One wishes Baxley would have said more here. On the one hand, we can perhaps easily admit that, because of its appeal to maxims of the will, virtue isn't a mean for Kant. Indeed, there are large questions to be asked here about how an account of virtue which appeals to a notion of "will" compares with one (like Aristotle's) in which the notion of will is unrecognized. And of course, Baxley's insistence on virtue as autocracy underscores the point that Kantian virtue most centrally involves acts of will. Yet once we admit that the activity of willing is the activity of practical reason, then the difference between a virtue theory involving the activity of the will cultivating our emotional life and the Aristotelian activity of right reason cultivating our emotional life begins to diminish. In any event, it seems far too quick an assessment to say, simply because Kantian virtue involves appeal to maxims of the will, that it is not "acquired by habituation and education." Indeed, Baxley's own account of how the virtuous agent cultivates sympathy, for example, in accordance with rational principles of the will has got to involve some Kantian form of both habituation and education. Of course, both will look slightly different than Aristotelian versions of habituation and education (the former involving more what Kant would call an "aptitude" instead of a habit [see 6:407/165] and the latter helping those being educated to understand principles as well as the training of their emotions [see, e.g., 6:477ff/221ff]). But Baxley's account of virtue as autocracy has done nothing to convince this reader that virtue does not require the slow, repeated revisiting, development and education of our emotional lives.
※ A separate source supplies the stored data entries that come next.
(** X13. Addresses stay unique. If the addresses of the store are trimmed,
    lower-cased, non-empty and pairwise different, they still are after any
    registration, login, code verification, federated login that comes
    with a non-blank address, or run of an administrative script: each of
    them either leaves the list of addresses as it is or appends one new
    normalized address. A federated login without an address is the one
    exception: when its subject is unknown it always appends an identity
    with the empty address, so a second such login leaves two identities
    with the same, empty address. *)
Theorem emails_stay_unique
    (cfg : Config) (bcrypt : Bcrypt) (Email : string -> bool)
    (env : Environ) (now : Z) (op : Op) (w : World) :
  (emails_ok (db w) ->
   op_has_address op = true ->
   emails_step (users (db w)) (users (db (run cfg bcrypt Email env now op w)))
   /\ emails_ok (db (run cfg bcrypt Email env now op w)))
  /\ (forall user_info : UserInfo,
         info_email user_info = "" ->
         User.find_by_google_id (sub user_info) (db w) = None ->
         let w' := snd (google_callback bcrypt env now (Some user_info) w) in
         emails (users (db w')) = (emails (users (db w)) ++ [""])%list
         /\ (In "" (emails (users (db w))) ->
             ~ NoDup (emails (users (db w'))))).
Proof.
  split.
  - intros Hok Ha.
    assert (emails_step (users (db w))
              (users (db (run cfg bcrypt Email env now op w)))) as Hstep.
    { destruct op as [form salt otp_code net | form next_page | form | token
                     | email password salt | salt]; simpl.
      - apply register_emails_step.
      - left. apply login_emails.
      - left. apply verify_otp_emails.
      - now apply google_callback_emails_step.
      - apply create_admin_user_emails_step.
      - apply seed_database_emails_step. }
    split; [exact Hstep | now apply (emails_step_ok (db w))].
  - intros user_info Hblank Hg. cbv zeta.
    assert (emails (users (db (snd (google_callback bcrypt env now
                                      (Some user_info) w))))
            = (emails (users (db w)) ++ [""])%list) as E.
    { unfold google_callback, find_or_create_user_google.
      rewrite Hg, Hblank.
      change (User.find_by_email "" (db w)) with (@None User.t).
      assert (emails (users (snd (User.create bcrypt env now "" "" None None
                                    (Some (sub user_info)) (db w))))
              = (emails (users (db w)) ++ [""])%list) as K1.
      { unfold User.create. simpl. unfold emails, insert_one.
        now rewrite map_app. }
      destruct (User.create bcrypt env now "" "" None None
                  (Some (sub user_info)) (db w)) as [u1 db1].
      pose proof (emails_reconcile env (User.email u1) u1 db1) as K2.
      destruct (reconcile env (User.email u1) u1 db1) as [o [u' db']].
      simpl in *. congruence. }
    split; [exact E|]. rewrite E. apply not_NoDup_snoc.
Qed.

Lemma emails_stay_unique_witness :
  emails_ok (db (run cfg10 toy_bcrypt any_email env_unset 5000
                   (op_register ann_form "salt9" "654321" net_down) w_boss)).
Proof.
  apply (proj1 (emails_stay_unique cfg10 toy_bcrypt any_email env_unset 5000%Z
                  (op_register ann_form "salt9" "654321" net_down) w_boss)).
  - split.
    + simpl. constructor; [intros [] | constructor].
    + simpl. constructor; [|constructor]. split; [reflexivity | discriminate].
  - reflexivity.
Defined.

(** ** Updating a document found by another key *)

Lemma update_by_id_reload (g : UserData.t -> bool)
    (f : UserData.t -> UserData.t) (coll : list UserData.t) (d : UserData.t) :
  NoDup (map UserData._id coll) ->
  (forall x, g (f x) = g x) ->
  find g coll = Some d ->
  find g (update_one (has_id (UserData._id d)) f coll) = Some (f d).
Proof.
  intros Hnd Hg.
  induction coll as [|x rest IH]; simpl; intros Hf; [discriminate|].
  inversion Hnd as [|? ? Hnotin Hnd']; subst.
  destruct (g x) eqn:Ex.
  - injection Hf as <-. unfold has_id. rewrite Nat.eqb_refl. simpl.
    now rewrite Hg, Ex.
  - destruct (has_id (UserData._id d) x) eqn:Ei.
    + exfalso. apply Hnotin. unfold has_id in Ei. apply Nat.eqb_eq in Ei.
      rewrite Ei. apply in_map. apply (find_some _ _ Hf).
    + simpl. rewrite Ex. now apply IH.
Qed.

Lemma ids_update_one (p : UserData.t -> bool) (f : UserData.t -> UserData.t)
    (coll : list UserData.t) :
  (forall d, UserData._id (f d) = UserData._id d) ->
  map UserData._id (update_one p f coll) = map UserData._id coll.
Proof. intros H. now apply map_update_one. Qed.

Lemma NoDup_snoc {A : Type} (l : list A) (x : A) :
  NoDup l -> ~ In x l -> NoDup (l ++ [x]).
Proof.
  induction l as [|y l IH]; simpl; intros Hnd Hx.
  - constructor; [intros [] | constructor].
  - inversion Hnd as [|? ? Hy Hl]; subst. constructor.
    + rewrite in_app_iff. intros [C | [C | []]]; [now elim Hy|].
      subst. apply Hx. now left.
    + apply IH; [exact Hl|]. intros C. apply Hx. now right.
Qed.

Lemma unique_ids_create (bcrypt : Bcrypt) (env : Environ) (now : Z)
    (salt email : string) (password role google_id : option string)
    (db0 : Db) :
  unique_ids db0 ->
  unique_ids (snd (User.create bcrypt env now salt email password role
                     google_id db0)).
Proof.
  unfold unique_ids, User.create. simpl. unfold insert_one.
  rewrite map_app. simpl. intros H. apply NoDup_snoc; [exact H|].
  intros C. apply in_map_iff in C. destruct C as (d & Hd & Hin).
  pose proof (inserted_id_fresh _ _ Hin). lia.
Qed.

Lemma find_by_email_after_update (e : string) (db0 : Db) (u : User.t)
    (f : UserData.t -> UserData.t) :
  unique_ids db0 ->
  (forall x, UserData.email (f x) = UserData.email x) ->
  User.find_by_email e db0 = Some u ->
  exists d : UserData.t,
    u = User.__init__ d
    /\ User.find_by_email e
         {| users := update_one (has_id (User.id u)) f (users db0);
            otps := otps db0 |}
       = Some (User.__init__ (f d)).
Proof.
  intros Hnd Hf Hu.
  destruct (find_by_email_some _ _ _ Hu) as (Hne & d & Hd & _ & ->).
  exists d. split; [reflexivity|].
  rewrite (find_by_email_form e _ Hne). cbn [users User.__init__ User.id].
  unfold find_one in Hd.
  rewrite (update_by_id_reload _ f _ d Hnd); [reflexivity | | exact Hd].
  intros x. simpl. now rewrite Hf.
Qed.

Lemma create_find_by_email (bcrypt : Bcrypt) (env : Environ) (now : Z)
    (salt email : string) (password role google_id : option string)
    (db0 : Db) :
  Py.lower (Py.strip email) <> "" ->
  User.find_by_email email db0 = None ->
  User.find_by_email email
    (snd (User.create bcrypt env now salt email password role google_id db0))
  = Some (fst (User.create bcrypt env now salt email password role google_id
                 db0)).
Proof.
  intros Hne Hnone.
  assert (Py.truthy email = true) as Ht.
  { apply truthy_true. intros ->. now elim Hne. }
  rewrite (find_by_email_form email db0 Hne) in Hnone.
  destruct (find _ (users db0)) as [x|] eqn:F; [discriminate|].
  rewrite (find_by_email_form email _ Hne).
  unfold User.create. rewrite Ht. cbn [fst snd users].
  unfold insert_one. rewrite (find_app_none _ _ _ F).
  cbn [UserData.email]. rewrite String.eqb_refl. reflexivity.
Qed.

(** ** The administrative scripts *)

Lemma is_admin_of_found (env : Environ) (e : string) (db0 : Db) (u : User.t) :
  User.find_by_email e db0 = Some u ->
  User.is_admin env u = is_admin_email env e || (User._role u =? "admin").
Proof.
  intros Hu. unfold User.is_admin.
  rewrite (find_by_email_email _ _ _ Hu), is_admin_email_normalize.
  now destruct (is_admin_email env e).
Qed.

(** X14. [create_admin_user] answers [True] exactly when the address is on
    the allow-list; for an address off the list it changes nothing. For an
    address on the list, in a store with unique ids, the identity under that
    address is afterwards verified and admin, whether the script created it
    (with stored role ['admin']) or found it. *)
Theorem create_admin_user_follows_allow_list
    (bcrypt : Bcrypt) (env : Environ) (now : Z)
    (email password salt : string) (db0 : Db) :
  let r := create_admin_user bcrypt env now email password salt db0 in
  fst r = is_admin_email env email
  /\ (is_admin_email env email = false -> snd r = db0)
  /\ (is_admin_email env email = true -> unique_ids db0 ->
      exists u : User.t,
        User.find_by_email email (snd r) = Some u
        /\ User.is_verified u = true
        /\ User.is_admin env u = true).
Proof.
  cbv zeta. unfold create_admin_user.
  destruct (is_admin_email env email) eqn:Ea; simpl negb; cbv iota.
  2: { split; [reflexivity|]. split; [reflexivity | discriminate]. }
  pose proof Ea as Hspec. apply is_admin_email_spec in Hspec.
  destruct Hspec as [Hne _].
  destruct (User.find_by_email email db0) as [u|] eqn:Eu.
  - assert (User.is_admin env u = true) as Hadm
        by (rewrite (is_admin_of_found env email db0 u Eu), Ea; reflexivity).
    rewrite Hadm.
    destruct (User.is_verified u) eqn:Ev; simpl negb; cbv iota.
    + split; [reflexivity|]. split; [discriminate|]. intros _ _.
      now exists u.
    + split; [reflexivity|]. split; [discriminate|]. intros _ Hnd.
      cbn [snd User.verify].
      destruct (find_by_email_after_update email db0 u
                  (User.set_is_verified true) Hnd (fun x => eq_refl) Eu)
        as (d & -> & Hf).
      eexists. split; [exact Hf|]. split; [reflexivity|].
      unfold User.is_admin in *. exact Hadm.
  - pose proof (create_find_by_email bcrypt env now salt email (Some password)
                  (Some "admin") None db0 Hne Eu) as Hc.
    pose proof (unique_ids_create bcrypt env now salt email (Some password)
                  (Some "admin") None db0) as Hu.
    destruct (User.create bcrypt env now salt email (Some password)
                (Some "admin") None db0) as [admin db1].
    cbn [fst snd] in *.
    split; [reflexivity|]. split; [discriminate|]. intros _ Hnd.
    destruct (find_by_email_after_update email db1 admin
                (User.set_is_verified true) (Hu Hnd) (fun x => eq_refl) Hc)
      as (d & -> & Hf).
    eexists. split; [exact Hf|]. split; [reflexivity|].
    rewrite (is_admin_of_found env email _ _ Hf), Ea. reflexivity.
Qed.
(** X7.  One call of [get_weather] makes at most one request.  It makes
    exactly one, to the URL built from the template, the city and the key
    and with the configured timeout, whenever there is a key, the URL can
    be built and the timeout can be read, whatever the answer is.  It makes
    none when building the URL fails. *)
Theorem get_weather_one_request (env : Env) (config : Config)
    (city : option string) (t : Trace) :
  (http_calls (snd (get_weather env config city t)) <= http_calls t + 1)%nat /\
  (forall key url seconds,
      weather_api_key config = Some key -> key <> EmptyString ->
      str_format env (weather_url_template config)
        (Py.or_else city (default_city config)) key = Return url ->
      timeout config = Return seconds ->
      http_calls (snd (get_weather env config city t)) = (http_calls t + 1)%nat /\
      In (HttpGet url seconds) (snd (get_weather env config city t))) /\
  (forall key e,
      weather_api_key config = Some key ->
      str_format env (weather_url_template config)
        (Py.or_else city (default_city config)) key = Raise e ->
      http_calls (snd (get_weather env config city t)) = http_calls t).
Proof.
  split; [apply get_weather_requests |]. split.
  - intros key url seconds Hkey Hne Hfmt Hto. unfold get_weather.
    rewrite Hkey, (truthy_opt_some key Hne). cbn [negb]. run.
    rewrite Hfmt, Hto. cbv zeta.
    split; repeat (break_match; cbn [fst snd find http_calls In]);
      auto; lia.
  - intros key e Hkey Hfmt. unfold get_weather. rewrite Hkey.
    destruct (Py.truthy_opt (Some key)); cbn [negb]; [| reflexivity].
    run. rewrite Hfmt. reflexivity.
Qed.

(** [test_get_weather_api_error_response]: the answer is an error, and
    the request was made. *)
Lemma get_weather_one_request_witness :
  http_calls (snd (get_weather (mock_env (Return city_not_found)) mock_config
                     (Some "NonExistentCity") []))
  = 1%nat /\
  In (HttpGet
        "http://api.test.com/weather?q=NonExistentCity&appid=test_api_key&units=metric"
        10)
    (snd (get_weather (mock_env (Return city_not_found)) mock_config
            (Some "NonExistentCity") [])).
Proof.
  apply (proj1 (proj2 (get_weather_one_request (mock_env (Return city_not_found))
                         mock_config (Some "NonExistentCity") []))
           "test_api_key").
  - reflexivity.
  - discriminate.
  - reflexivity.
  - reflexivity.
Defined.
Definition OsContainer_build_tags (self : BaseContainerImage) : list string :=
  fold_left
    (fun tags name => tags ++ OsContainer_tags_of_name self name)
    ([name self] ++ additional_names self)
    [].

Definition build_tags (i : Image) : list string :=
  match i with
  | LanguageStack c | ApplicationStack c => LanguageStackContainer_build_tags c
  | Os c => OsContainer_build_tags c
  end.

(** [reference]: [self.build_tags[0]] raises [IndexError] on an empty list. *)
Definition reference (i : Image) : result string :=
  match build_tags i with
  | [] => Raise (IndexError "list index out of range")
  | tag :: _ => Ok ("registry.suse.com/" +:+ tag)
  end.

(** ** Writing the files of a descriptor *)

(** *** Paths and files *)

(** What a path names to [open(path, "w")] and to [os.path.exists(path)]:
    - [Slot file]: the regular file [file], or the free name of [file] in a
      directory that exists; opening it for writing succeeds and creates or
      truncates [file]. Two paths that name one file ([x] and [./x], a link
      and its target) have the same slot;
    - [Occupied]: something that exists and cannot be opened for writing, a
      directory or a file without permission; [open] raises [OSError];
    - [Unreachable]: nothing, where nothing can be created, for lack of the
      parent directory or of permission; [open] raises [OSError]. *)
Inductive location :=
| Slot (file : string)
| Occupied
| Unreachable.

Global Instance location_eq_dec : EqDecision location.
Proof. solve_decision. Defined.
One wishes, in the end, that Baxley had spent a bit more time directly engaging both Aristotle and extant interpreters of Kant and Aristotle as she made her definitive claims distinguishing Kantian from Aristotelian virtue. Nonetheless, I am happy to welcome Baxley's voice as another feeling-interested interpreter of Kant's practical philosophy. Reading her book has convinced me there is more to say on this already much-discussed topic.